The main purpose of the abs is not to do situps but to stabilize the spine.
The spine is a bit like an antenna mast.
The antenna mast have guy-wires to stabilize it against external forces such as wind:
The spine also have guy-wires in the form of muscles running from the base of the spine: the pelvis to the upper part of the spine:
The body can adjust the tension in these muscles thereby bending the spine in different directions.
As an experiment hold a somewhat heavy dumbell with both hands in front of you close to your stomach. Now move the dumbell straight out in front of you:
You should feel your abs tightening up. Perhaps you can also feel your lower back muscles tightening.
The situation is analogous to a bending cantilever beam from mechanics:
Here we know that the force F causes a bending moment M=FL at the fixed end, where L is the length of the beam.
Likewise the dumbell causes a spinal flexion (forward bending) moment at the spine: M=FL, where F=mg is the force of the dumbell and L is the length of the arms.
In order to stabilize against this moment the body tenses the erector spinae muscles of the back:
However due to the s shape of the spine the erector spinae pulling on the spine causes extension in the top of the spine but flexion in the lumbar region.
This flexion in the lumbar region must be countered or the intervertebral disks in the spine could be injuried (from Starting Strength):
In order to counter this we instinctively tense the abs to create intra abdominal pressure that counters this flexion of the lumbar region:
The body create this intra abdominal pressure by tensing the innermost ab muscle: the transversus abdominis:
but also the rectus abdominis muscle:
and the obliques:
This co-contraction of the abs and erector spinae is explained further here.
It was measured with EMG in an highly influential experiment from 1996 (1) and (2) where subjects were instructed to rapidly raise and lower their arms, like the alarmist robot in “Lost in Space.” In those with healthy backs, the scientists found that the transversus abdominis tensed several milliseconds before the arms rose. The brain apparently alerted the muscle to brace the spine in advance of movement.
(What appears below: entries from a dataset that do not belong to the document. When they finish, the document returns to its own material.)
(* ===== verification/Cid.v ===== *)
(** * Content identifiers ([crates/a3net-types/src/cid.rs])

    A [Cid] is a version, a codec and a multihash; version 0 is written in
    base 58, version 1 in base 32. The big-number conversions of base 58 work on
    byte vectors and the base-32 encoder on a 32-bit register, as in the source.
    The decoder of base 32 is the crate [base32]: the class [Base32], whose law
    is that it inverts the RFC 4648 encoding [rfc4648], written here from the
    definition of the format and proved equal to the repository's encoder. *)
From stdpp Require Import prelude strings list.
From Stdlib Require Import NArith Lia Ascii.
From Stdlib Require String.
From S2P Require Import Prelude NodeId ContentHash Multihash.

#[local] Open Scope N_scope.

Inductive CidError : Type :=
| InvalidFormat
| UnsupportedVersion (v : N)
| InvalidCodec (c : N)
| CidMultihash (e : MultihashError)
| InvalidBase58
| Cidv0NotSha256
| NotBlake3
| UnsupportedContentCodec (c : N).

Inductive Codec : Type := DagPb | DagCbor | Raw | DagJson.

Inductive Version : Type := V0 | V1.

#[global] Instance CidError_eq_dec : EqDecision CidError.
Proof. solve_decision. Defined.
#[global] Instance Codec_eq_dec : EqDecision Codec.
Proof. solve_decision. Defined.

Definition Codec_code (c : Codec) : N :=
  match c with DagPb => 0x70 | DagCbor => 0x71 | Raw => 0x55 | DagJson => 0x85 end.

Definition Codec_from_code (code : N) : option Codec :=
  if code =? 0x55 then Some Raw
  else if code =? 0x70 then Some DagPb
  else if code =? 0x71 then Some DagCbor
  else if code =? 0x85 then Some DagJson
  else None.

Definition Codec_name (c : Codec) : string :=
  match c with
  | DagPb => "dag-pb" | DagCbor => "dag-cbor" | Raw => "raw" | DagJson => "dag-json"
  end.

Definition Codec_from_name (name : string) : option Codec :=
  if String.eqb name "dag-pb" || String.eqb name "protobuf" then Some DagPb
  else if String.eqb name "dag-cbor" || String.eqb name "cbor" then Some DagCbor
  else if String.eqb name "raw" then Some Raw
  else if String.eqb name "dag-json" || String.eqb name "json" then Some DagJson
  else None.

Record Cid : Type := mkCid { cid_version : N; cid_codec : N; cid_multihash : Multihash }.

#[global] Instance Cid_eq_dec : EqDecision Cid.
Proof. solve_decision. Defined.

(** ** Base 58 *)

Definition BASE58_ALPHABET : string := "123456789ABCDEFGHJKLMNPQRSTUVWXYZabcdefghijkmnopqrstuvwxyz".

Definition b58_char (i : N) : ascii := default zero (String.get (N.to_nat i) BASE58_ALPHABET).

(** The index of a character in a text. *)
Fixpoint str_index (c : ascii) (s : string) : option nat :=
  match s with
  | EmptyString => None
  | String a s' => if Ascii.eqb a c then Some 0%nat else S <$> str_index c s'
  end.

(** The table [char_to_val]; [None] is [-1]. *)
Definition char_to_val (c : ascii) : option N := N.of_nat <$> str_index c BASE58_ALPHABET.

(** The [for] loop of the multiplication: [result * 58 + carry], from the last
    byte to the first; the carry left over. *)
Fixpoint mul58 (result : list N) (carry : N) : list N * N :=
  match result with
  | [] => ([], carry)
  | b :: result' =>
      let '(r, c) := mul58 result' carry in
      let c := c + b * 58 in
      ((c mod 256) :: r, c / 256)
  end.

(** [while carry > 0 { result.insert(0, carry % 256); carry /= 256 }]. *)
Fixpoint push_carry (fuel : nat) (result : list N) (carry : N) : list N :=
  match fuel with
  | O => result
  | S fuel' => if 0 <? carry then push_carry fuel' (carry mod 256 :: result) (carry / 256) else result
  end.

Fixpoint decode58_loop (s : string) (acc : list N) : result CidError (list N) :=
  match s with
  | EmptyString => Ok acc
  | String c s' =>
      match char_to_val c with
      | None => Err InvalidBase58
      | Some v => let '(r, carry) := mul58 acc v in decode58_loop s' (push_carry 8 r carry)
      end
  end.

Fixpoint skip_ones (s : string) : nat * string :=
  match s with
  | String c s' =>
      if Ascii.eqb c "1" then let '(n, r) := skip_ones s' in (S n, r) else (0%nat, s)
  | EmptyString => (0%nat, EmptyString)
  end.

Definition decode_base58 (s : string) : result CidError (list N) :=
  if String.eqb s EmptyString then Ok []
  else
    let '(leading_ones, rest) := skip_ones s in
    if String.eqb rest EmptyString then Ok (replicate leading_ones 0)
    else
      match decode58_loop rest [0] with
      | Ok result => Ok (replicate leading_ones 0 ++ result)
      | Err e => Err e
      end.

(** Long division by 58: the quotient's bytes and the remainder. *)
Fixpoint div58 (carry : N) (num : list N) : list N * N :=
  match num with
  | [] => ([], carry)
  | b :: num' =>
      let c := carry * 256 + b in
      let '(q, r) := div58 (c mod 58) num' in (c / 58 :: q, r)
  end.

Fixpoint strip_zeros (l : list N) : list N :=
  match l with
  | b :: l' => if b =? 0 then strip_zeros l' else l
  | [] => []
  end.

(** The [while] loop of [encode_base58]; characters in the order they are
    pushed. Two rounds divide by more than 256, so a vector of [n] bytes is used
    up in [2 * n] rounds. *)
Fixpoint encode58_loop (fuel : nat) (num : list N) : list ascii :=
  match fuel with
  | O => []
  | S fuel' =>
      match num with
      | [] => []
      | _ => let '(q, r) := div58 0 num in b58_char r :: encode58_loop fuel' (strip_zeros q)
      end
  end.

Fixpoint count_zeros (l : list N) : nat :=
  match l with
  | b :: l' => if b =? 0 then S (count_zeros l') else 0%nat
  | [] => 0%nat
  end.

Definition encode_base58 (data : list N) : string :=
  let num := strip_zeros data in
  let pushed := replicate (count_zeros data) "1"%char ++ encode58_loop (2 * length num) num in
  String.string_of_list_ascii (reverse pushed).

(** ** Base 32 *)

Definition BASE32_ALPHABET : string := "abcdefghijklmnopqrstuvwxyz234567".
Definition b32_char (i : N) : ascii := default zero (String.get (N.to_nat i) BASE32_ALPHABET).

Definition u32_wrap (n : N) : N := n mod 2 ^ 32.

(** [while bit_count >= 5]: at most twelve bits are pending. *)
Fixpoint b32_drain (fuel : nat) (bits bit_count : N) : list ascii * N :=
  match fuel with
  | O => ([], bit_count)
  | S fuel' =>
      if 5 <=? bit_count then
        let bit_count := bit_count - 5 in
        let index := N.land (N.shiftr bits bit_count) 31 in
        let '(out, bc) := b32_drain fuel' bits bit_count in (b32_char index :: out, bc)
      else ([], bit_count)
  end.

Fixpoint b32_loop (data : list N) (bits bit_count : N) : list ascii :=
  match data with
  | [] =>
      if 0 <? bit_count
      then [b32_char (N.land (u32_wrap (N.shiftl bits (5 - bit_count))) 31)] else []
  | b :: data' =>
      let bits := N.lor (u32_wrap (N.shiftl bits 8)) b in
      let '(out, bc) := b32_drain 3 bits (bit_count + 8) in
      out ++ b32_loop data' bits bc
  end.

Definition encode_base32 (data : list N) : string := String.string_of_list_ascii (b32_loop data 0 0).

(** The format: bits of the bytes from the most significant, in groups of five,
    the last group padded with zeros. *)
Definition byte_bits (b : N) : list bool := (λ i, N.testbit b (N.of_nat (7 - i))) <$> seq 0 8.
Definition bits_val (bs : list bool) : N := foldl (λ acc b, 2 * acc + N.b2n b) 0 bs.

Fixpoint groups5 (fuel : nat) (bs : list bool) : list (list bool) :=
  match fuel, bs with
  | S fuel', _ :: _ => take 5 (bs ++ replicate 4 false) :: groups5 fuel' (drop 5 bs)
  | _, _ => []
  end.

Definition rfc4648 (data : list N) : string :=
  let bits := data ≫= byte_bits in
  String.string_of_list_ascii ((λ g, b32_char (bits_val g)) <$> groups5 (length bits) bits).

Class Base32 : Type := { base32_crate_decode : string → option (list N) }.
Class Base32Laws (B : Base32) : Prop := {
  base32_decode_encode bs : bytes_ok bs → base32_crate_decode (rfc4648 bs) = Some bs
}.

(** ** Varints of [cid.rs]

    Unlike the one of the multihash, this decoder has no length limit. [None] is
    the overflow of the shift at the eleventh byte, a panic in a debug build; at
    the tenth, the bits shifted out of the [u64] are lost. Without a byte that
    ends the varint, the bits read so far are the value. *)
Fixpoint cid_decode_loop (i : nat) (data : list N) (result : N) (consumed : nat) : option (N * nat) :=
  match data with
  | [] => Some (result, consumed)
  | b :: data' =>
      if Nat.ltb 9 i then None
      else
        let result := N.lor result (N.shiftl (N.land b 127) (N.of_nat i * 7) mod 2 ^ 64) in
        if N.land b 128 =? 0 then Some (result, S i)
        else cid_decode_loop (S i) data' result (S i)
  end.

Definition cid_decode_varint (data : list N) : option (N * nat) := cid_decode_loop 0 data 0 0.

(** [cid::encode_varint] is the loop of [multihash::encode_varint]. *)
Definition cid_encode_varint (value : N) : list N := encode_varint_loop 10 value.

(** ** Construction *)

Definition Cid_new_v0 (m : Multihash) : result CidError Cid :=
  if negb (mh_code m =? HashCode_to_u64 HcSha256) then Err Cidv0NotSha256 else Ok (mkCid 0 0 m).

Definition Cid_new_v1 (codec : Codec) (m : Multihash) : Cid := mkCid 1 (Codec_code codec) m.
Definition Cid_new_v1_dag_pb (m : Multihash) : Cid := Cid_new_v1 DagPb m.
Definition Cid_new_v1_dag_cbor (m : Multihash) : Cid := Cid_new_v1 DagCbor m.
Definition Cid_new_v1_raw (m : Multihash) : Cid := Cid_new_v1 Raw m.

Definition lift_mh {A} (r : result MultihashError A) : result CidError A :=
  match r with Ok a => Ok a | Err e => Err (CidMultihash e) end.

(** The binary form of version 1, after the checks on its first byte: shared by
    [from_bytes] and [from_v1_str]. [None] is the panic of the shift. *)
Definition cid_v1_body (bytes : list N) : option (result CidError Cid) :=
  if Nat.ltb (length bytes) 3 then Some (Err InvalidFormat)
  else
    match cid_decode_varint (drop 1 bytes) with
    | None => None
    | Some (codec, codec_len) =>
        if Nat.eqb codec_len 0 then Some (Err InvalidFormat)
        else
          Some (let? m := lift_mh (Multihash_from_bytes (drop (1 + codec_len) bytes)) in
                Ok (mkCid 1 codec m))
    end.

Definition Cid_from_bytes (bytes : list N) : option (result CidError Cid) :=
  match bytes with
  | [] => Some (Err InvalidFormat)
  | b :: rest =>
      if b =? 0 then
        Some (let? m := lift_mh (Multihash_from_bytes rest) in Cid_new_v0 m)
      else if negb (b =? 1) then Some (Err (UnsupportedVersion b))
      else cid_v1_body bytes
  end.

Definition Cid_to_bytes (c : Cid) : list N :=
  if cid_version c =? 0 then Multihash_to_bytes (cid_multihash c)
  else [1] ++ cid_encode_varint (cid_codec c) ++ Multihash_to_bytes (cid_multihash c).

Definition Cid_to_v0_string (c : Cid) : option string :=
  if cid_version c =? 0 then Some (encode_base58 (Multihash_to_bytes (cid_multihash c)))
  else if mh_code (cid_multihash c) =? HashCode_to_u64 HcSha256
  then Some (encode_base58 (Multihash_to_bytes (cid_multihash c)))
  else None.

(** [Display]. *)
Definition Cid_fmt (c : Cid) : string :=
  match Cid_to_v0_string c with
  | Some v0 => v0
  | None => String.append "bafy" (encode_base32 (Cid_to_bytes c))
  end.

Definition Cid_from_v0_str (s : string) : result CidError Cid :=
  if negb (Nat.eqb (String.length s) 46) then Err InvalidFormat
  else
    let? bytes := decode_base58 s in
    let? m := lift_mh (Multihash_from_bytes bytes) in
    if negb (mh_code m =? HashCode_to_u64 HcSha256) then Err Cidv0NotSha256 else Ok (mkCid 0 0 m).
Movements where you hold a weight in front of you such as eg. a goblet squat or a deadlift makes your abs work hard, and trains the abs without them changing length (isometrically).
Other exercises that also work the abs isometrically include the plank and push-ups.
A special case is when you hold something heavy on the side with one arm:
In this case the oblique on the other side have to work really hard to avoid sidewise bending of the spine.